Berdasarkan kajian teori yang telah diuraikan, pada hakekatnya belajar

menimbulkan perubahan perilaku. Proses belajar akan menyebabkan perubahan

pada siswa yaitu suatu keadaan yang lebih baik menuju tingkat keberhasilan siswa

yang dicapai selama waktu tertentu. Dalam penerapannya proses belajar dapat

terjadi dimana saja dan kapan saja, tidak harus dalam kondisi formal di dalam
kelas, tetapi dapat secara informal, nonformal. Aktivitas belajar juga merupakan

salah satu proses membangun makna terhadap pengetahuan. Siswa diajak untuk

menganalisis suatu peristiwa lewat kemampuan berpikir secara kritis. Berpikir

kritis merupakan salah satu strategi kognitif dalam pemecahan masalah yang lebih

kompleks dan menuntut pola yang lebih tinggi.

Setiap guru pasti mengharapkan siswanya untuk dapat menguasai materi

pelajaran yang disampaikan agar siswa tidak mengalami kegagalan dalam proses

belajar mengajar. Keberhasilan penyampaian materi pelajaran sangat ditentukan

oleh pemilihan penggunaan model pembelajaran yang tepat. Penyajian

pembelajaran yang menarik dan melibatkan siswa akan dapat membantu

meningkatkan pemahaman siswa terhadap pelajaran yang diberikan guru.

Pembelajaran yang menarik ini dapat dicapai dengan menggunakan model

pembelajaran Kooperatif tipe Decision Making.
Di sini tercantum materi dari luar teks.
(** * YUKTIV2: wellness scoring, job-match advisor, profile store, sign-up

  A shallow embedding of the computational core of the placement and
  wellness application:

  - [project/src/lib/ai-services.ts]: [OpenAIService.analyzeJobMatch],
    [MoodAnalysisService.analyzeMood], [calculateResilienceScore] and
    [generateWellnessRecommendations];
  - [src/lib/supabase.ts]: the [dbHelpers] over the in-memory mock store;
  - [src/lib/auth.ts] (development build) and [project/src/lib/auth.ts]:
    [authService.signUp] in mock and in live mode.

  JavaScript numbers are IEEE-754 binary64 values and are modelled by
  Rocq's primitive floats, so every arithmetic step below rounds exactly
  as it does in the running program.  String values are sequences of
  UTF-16 code units; names that occur in the program text (property
  names, table names, console texts) are plain strings. *)

From Stdlib Require Import ZArith List String Ascii.
From Stdlib Require Import PrimFloat FloatOps SpecFloat.
From Stdlib Require Uint63.
From stdpp Require Import gmap strings list.

#[local] Set Warnings "-inexact-float,-register-all".
#[local] Open Scope Z_scope.

(** ** The JavaScript primitives the source relies on *)

Module Js.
Model pembelajaran kooperatif tipe decision making merupakan model

pembelajran yang dirancang dengan baik untuk turut melibatkan siswa aktif di

dalam kelas sehingga dapat memecahkan masalah dengan berpikir secara kritis

dan kreatif. Hal ini akan meningkatkan kemampuan berpikir kritis siswa sehingga

pola pikir siswa akan semakin berkembang. Model pembelajaran kooperatif tipe

decision making mengajak siswa beripikir kritis dan berpikir secara selektif dalam

memecahkan masalah.

Model pembelajaran Kooperatif tipe Decision Making menekankan siswa

untuk terlibat secara aktif melalui berpikir tentang alternatif yang tersedia,

menimbang fakta dan bukti yang ada dalam kehidupan nyata, serta mampu
mengambil keputusan agar masalah dapat dipecahkan, sehingga siswa menjadi

lebih aktif dan kreatif dalam pembelajaran dan pemahaman akan mata pelajaran

produk kreatif dan kewirausahaan serta keinginan siswa untuk belajar semakin

kuat dan lebih tertarik. Maka, secara tidak langsung kemampuan berpikir kritis

dan hasil belajar siswa akan meningkat.

Variabel dalam penelitian ini adalah satu variabel bebas dan dua variabel

terikat. Dimana variabel bebasnya adalah model pembelajaran Kooperatif Tipe

Decision Making, sedangkan variabel terikatnya adalah kemampuan berpikir kritis

dan hasil belajar siswa. Hubungan antara variabel tersebut digambarkan dalam

diagram di bawah ini.

Diagram 2.1
Diagram Kerangka Berpikir

Kemampuan Berpikir
Kritis
(Y1)
Model Pembelajaran
Kooperatif tipe
Decision Making
(X)
Hasil Belajar
(Y2)
2.4 Hipotesis

Berdasarkan kerangka teori dan kerangka berpikir di atas, maka hipotesis

penelitian ini adalah “Adanya pengaruh yang positif dan signifikan terhadap

meningkatnya kemampuan berpikir kritis dan hasil belajar siswa kelas XI OTKP

di SMK PAB 2 Helvetia pada mata pelajaran produk kreatif dan kewirausahaan

dengan menggunakan model pembelajaran kooperatif tipe Decision Making”.